Well, the following story is one I hate even thinking about. In fact, for a year now I have been avoiding reading this whole story every time I see my dear friend post it on Facebook, well, like the plague. I had read just enough to know I didn't want to be sad at that time in my life to read anymore. Not wanting to add any reality to my otherwise selfish thought to make me forget how I am frustrated at the time. I say selfishly, now, only because that is how I am feeling after reading Donna's story. The things this poor girl and her family had to go through is heart breaking, and I feel selfish for avoiding the ugliness of it all. Now, I know, our situations are different than most wives out there. That I truly believe we need to avoid inundating our lives with negative sad stories, since we will already know more than the average. We need to be strong for our spouses and not be full of fear, because it immobilizes us. Once in a while, I think we all need to get some empathy for humanity in us, and all around us. The type that we can use for good, as in Donna's Good Things, that we should humble ourselves to share in another's pain. So we can see other people around us as they are.
|This is beautiful Donna. Feel Free to save and share her picture and story. Her Mom gave her fans permission to the other day.|
The fact that Donna's Mom can even think to thank the Fire Fighters and Service Men that were there to cheer her up humbles me so. There are times when I get aggravated when he has to leave, like after I spent all day on dinner, or if he had to leave from a special birthday party or something. It is stories like these that make me zip my lips and say a prayer, instead of getting resentful. It may be inconvenient for us, but someone may be fighting for their life at the time. I wanted to personally thank Shelia Quirke for having the courage, love, strength, and just pure heart, it takes to share her story. Donna is a precious girl and it breaks my heart to think you don't have her to hold. My three boys will get many extra squeezes because of her. Though we have never met, and probably never will, you have changed our lives forever. What is awesome, is that I bet there are many, many of us out there that can say the same. I am sure Donna looks down on you often and beams proudly, telling God and all the angels, all about your family.

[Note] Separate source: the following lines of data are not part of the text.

(** * Token-budget formatting, preference encoding and shard writing

    A shallow embedding of the dataset preprocessing pipeline:
    - [data_preprocessing/utils.py]: [chunk], [format_fim], [truncate_helper],
      [pad_helper], [truncate_or_pad_helper], [fim];
    - [chunk_data_processing/dpo_data_token_generator.py]:
      [tokenize_text], [build_tokenized_answer], [encode];
    - [data_preprocessing/data_preprocessor.py]: the process topology,
      [save_buffer_to_hdf5], [append_df_to_hdf5], [update_checkpoint] and
      the parsing done by [read_checkpoint].

    Python integers are [Z]; token arrays are [list Z]; Python exceptions and
    a [while] loop that may spin forever are results of type [outcome]. *)

From Stdlib Require Import ZArith List String Ascii Lia Bool Arith QArith.
From Stdlib Require Import Decimal DecimalString DecimalPos DecimalZ.
From stdpp Require Import base list strings gmap.
Import ListNotations.
Local Open Scope Z_scope.
Local Open Scope list_scope.

(** ** Results of running Python code *)

Inductive exn : Type :=
| IndexError
| AssertionError
| ValueError (msg : string)
| TypeError (msg : string)
| RuntimeError (msg : string).

(** [OutOfFuel] is not a Python result: it says that the loop was still
    running when the iteration budget given to the model was used up. *)
Inductive outcome (A : Type) : Type :=
| Ret (a : A)
| Raise (e : exn)
| OutOfFuel.
Arguments Ret {A} a.
Arguments Raise {A} e.
Arguments OutOfFuel {A}.

Definition bind {A B : Type} (m : outcome A) (k : A -> outcome B) : outcome B :=
  match m with
  | Ret a => k a
  | Raise e => Raise e
  | OutOfFuel => OutOfFuel
  end.

Notation "'let*' x ':=' m 'in' k" := (bind m (fun x => k))
  (at level 10, x pattern, m at level 100, k at level 200).

(** * utils.py: fill-in-the-middle formatting *)

(** A sub-context as [chunk] returns it: the token lists
    [[prefix, middle, suffix]].  [pad_helper] appends the padding array as a
    further entry of the last sub-context; [pads] holds the entries after
    the first three. *)
Record segment : Type := Segment {
  prefix : list Z;
  middle : list Z;
  suffix : list Z;
  pads : list (list Z)
}.

Inductive fim_format : Type := PSM | SPM | AR.

(** [sample_i[remove_idx_i]] for a remove index 0, 1 or 2. *)
Definition section (r : nat) (s : segment) : list Z :=
  match r with
  | O => prefix s
  | S O => middle s
  | _ => suffix s
  end.

(** [sample_i[remove_idx_i].pop(pop_idx)] with
    [pop_idx = -1 if remove_idx_i == 2 else 0]. *)
Definition pop_section (r : nat) (s : segment) : segment :=
  match r with
  | O => Segment (tail (prefix s)) (middle s) (suffix s) (pads s)
  | S O => Segment (prefix s) (tail (middle s)) (suffix s) (pads s)
  | _ => Segment (prefix s) (middle s) (removelast (suffix s)) (pads s)
  end.

Definition nonempty {A : Type} (l : list A) : bool :=
  match l with
  | [] => false
  | _ :: _ => true
  end.

(** The variables of [truncate_helper]'s loop. *)
Record trunc_state : Type := TruncState {
  samples_lst : list segment;
  remove_idxs : list nat;
  cur : nat;
  diff : Z
}.

(** One pass through the body of [while diff:]. *)
Definition truncate_body (num_groups : nat) (st : trunc_state)
  : outcome trunc_state :=
  match remove_idxs st !! cur st, samples_lst st !! cur st with
  | Some remove_idx_i, Some sample_i =>
      let st' :=
        if nonempty (section remove_idx_i sample_i) then
          TruncState (<[cur st := pop_section remove_idx_i sample_i]> (samples_lst st))
                     (remove_idxs st) (cur st) (diff st - 1)
        else
          TruncState (samples_lst st)
                     (<[cur st := ((remove_idx_i + 1) mod 3)%nat]> (remove_idxs st))
                     (cur st) (diff st)
      in
      Ret (TruncState (samples_lst st') (remove_idxs st')
                      ((cur st + 1) mod num_groups)%nat (diff st'))
  | _, _ => Raise IndexError
  end.

(** [while diff: ...]; the loop test comes first, so a zero [diff] returns
    whatever budget is left. *)
Fixpoint truncate_loop (fuel : nat) (num_groups : nat) (st : trunc_state)
  : outcome (list segment) :=
  if diff st =? 0 then Ret (samples_lst st)
  else
    match fuel with
    | O => OutOfFuel
    | S fuel' =>
        let* st' := truncate_body num_groups st in
        truncate_loop fuel' num_groups st'
    end.

(** [truncate_helper(samples_lst, diff, sample_idx)]; [sample_idx] is only
    used in the log message. *)
Definition truncate_helper (fuel : nat) (samples : list segment) (d : Z)
    (sample_idx : Z) : outcome (list segment) :=
  let num_groups := length samples in
  truncate_loop fuel num_groups
    (TruncState samples (replicate num_groups 2%nat) 0%nat d).

(** [samples_lst[-1].append(np.full(np.abs(diff), fim_pad_tok_id))]. *)
Definition add_pad (padding : list Z) (s : segment) : segment :=
  Segment (prefix s) (middle s) (suffix s) (pads s ++ [padding]).

Definition pad_helper (samples : list segment) (d : Z) (fim_pad_tok_id : Z)
  : outcome (list segment) :=
  let padding := replicate (Z.to_nat (Z.abs d)) fim_pad_tok_id in
  match last samples with
  | None => Raise IndexError
  | Some s => Ret (removelast samples ++ [add_pad padding s])
  end.

(** [truncate_or_pad_helper]: positive [diff] truncates, negative pads. *)
Definition truncate_or_pad_helper (fuel : nat)
    (segments_fim_format_pairs : list (segment * fim_format))
    (d : Z) (fim_pad_tok_id : Z) (sample_idx : Z)
  : outcome (list (segment * fim_format)) :=
  let segments := map fst segments_fim_format_pairs in
  let fim_formats := map snd segments_fim_format_pairs in
  let* segments' := (if 0 <=? d then truncate_helper fuel segments d sample_idx
                     else pad_helper segments d fim_pad_tok_id) in
  Ret (combine segments' fim_formats).

(** [optional_padding = sample_i[-1] if len(sample_i) > 3 else []]. *)
Definition optional_padding (s : segment) : list Z :=
  match last (pads s) with
  | Some p => p
  | None => []
  end.

(** The body of [format_fim]'s loop for one sub-context: special tokens,
    sections in the order of the format, then the padding. *)
Definition format_segment (suffix_tok_id prefix_tok_id middle_tok_id eos_tok_id : Z)
    (opt_bos_tok_id : list Z) (p : segment * fim_format) : list Z :=
  let sample_i := fst p in
  (match snd p with
   | PSM =>
       opt_bos_tok_id ++ [prefix_tok_id] ++ prefix sample_i ++ [suffix_tok_id]
         ++ suffix sample_i ++ [middle_tok_id] ++ middle sample_i ++ [eos_tok_id]
   | SPM =>
       opt_bos_tok_id ++ [prefix_tok_id; suffix_tok_id] ++ suffix sample_i
         ++ [middle_tok_id] ++ prefix sample_i ++ middle sample_i ++ [eos_tok_id]
   | AR =>
       opt_bos_tok_id ++ prefix sample_i ++ middle sample_i ++ suffix sample_i
         ++ [eos_tok_id]
   end) ++ optional_padding sample_i.

Definition sum_nat (l : list nat) : nat := fold_right Nat.add 0%nat l.

(** The integer a 64-bit float holds after NumPy converts the 64-bit
    integer [z] to it: [z] itself up to [2 ^ 53] in magnitude, beyond that
    the nearest float, a multiple of the spacing [2 ^ e] of the floats
    around [z], a tie going to the even significand. *)
Definition f64_round (z : Z) : Z :=
  let a := Z.abs z in
  if a <=? 2 ^ 53 then z
  else
    let e := Z.log2 a - 52 in
    let q := a / 2 ^ e in
    let r := a mod 2 ^ e in
    let half := 2 ^ (e - 1) in
    let q := if (half <? r) || ((r =? half) && Z.odd q) then q + 1 else q in
    Z.sgn z * (q * 2 ^ e).

(** [.astype(np.int64)] of a float that holds the integer [x]: [x] when a
    64-bit integer can hold it; a float out of that range, as [2 ^ 63],
    gives the least 64-bit integer on x86-64. *)
Definition int64_of_f64 (x : Z) : Z :=
  if (- 2 ^ 63 <=? x) && (x <? 2 ^ 63) then x else - 2 ^ 63.

(** A 64-bit integer that went through an array of floats. *)
Definition via_f64 (z : Z) : Z := int64_of_f64 (f64_round z).

(** The ids that no conversion to floats changes: those up to [2 ^ 53] in
    magnitude. *)
Definition f64_exact (z : Z) : Prop := Z.abs z <= 2 ^ 53.

(** Whether [format_fim] builds the tokens of a sub-context as an array of
    floats: [np.concatenate] makes an array of floats of a Python list
    without elements, and the result of joining is then an array of
    floats.  Such a list is an empty [opt_bos_tok_id], an empty section, or
    the [[]] that stands for [optional_padding] when there is none. *)
Definition joined_as_floats (opt_bos_tok_id : list Z) (sample_i : segment)
  : bool :=
  negb (nonempty opt_bos_tok_id)
  || negb (nonempty (prefix sample_i))
  || negb (nonempty (middle sample_i))
  || negb (nonempty (suffix sample_i))
  || negb (nonempty (pads sample_i)).

(** [np.concatenate(sample).astype(np.int64)] for the tokens [tokens] of
    all sub-contexts: one array of floats among them turns them all into
    floats, which are then converted back. *)
Definition as_int64 (opt_bos_tok_id : list Z)
    (segment_fim_format_pairs : list (segment * fim_format))
    (tokens : list Z) : list Z :=
  if existsb (fun p => joined_as_floats opt_bos_tok_id (fst p))
             segment_fim_format_pairs
  then map via_f64 tokens
  else tokens.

Here is the link to today's entry into Donna's Story. Sheila's blog entries are featured in the Huffington Post this month. Each day they post a new entry. She has created a special chaity called Donna's Good Things, in the name and memory of Donna. Who by the way, was named for her grandmother Donna, who sadly also passed away from a brain tumor. I highly recommend, when and if you are emotionally stable, to read the whole thing. When I am at the brink of throwing in the towel mentally, this has made me stronger. It is yet another reminder, at 3 am, while I am sleep exhausted and mental, to soak the moment in. That this time passes by so fast. Remember that this all some people get with their children. sadder even are the ones who never got this much. Who would give anything for one minute of this. To drink it all in. Thick and full. To stare at those long eyelashes. Linger in each hug a second longer. Answer why, one hundred more times. To breathe in that baby smell. To pull my husband closer. Feel him breathe. Hear his heart beat under my ear. To slow down and savor more moments. To make love as often as I can muster it. Scratch my boys' backs as they fall asleep. Even, yes, read two stories, and maybe even three.
For now, love to all, and thank you for reading! Also, a special thanks to all our men helping others! This post from Sheila shows you how much what you do, means to other people. Though you may not get to hear all of it, they are thankful. During all of the politics and high school drama, (that we all know can come with a department and building leaders) that when you come together it makes all the difference. In this brotherhood and sisterhood bound by fire, we forge together, to persevere on, even if no one sees it. Even if it is only by one of us supporters, making a heroes' dinner. Or standing strong at an airport for a family who needs to lean on your strength. Harder still, if that means there is a side when you come home and lose it. Again and again. Don't despair. Your wives are so very proud of you.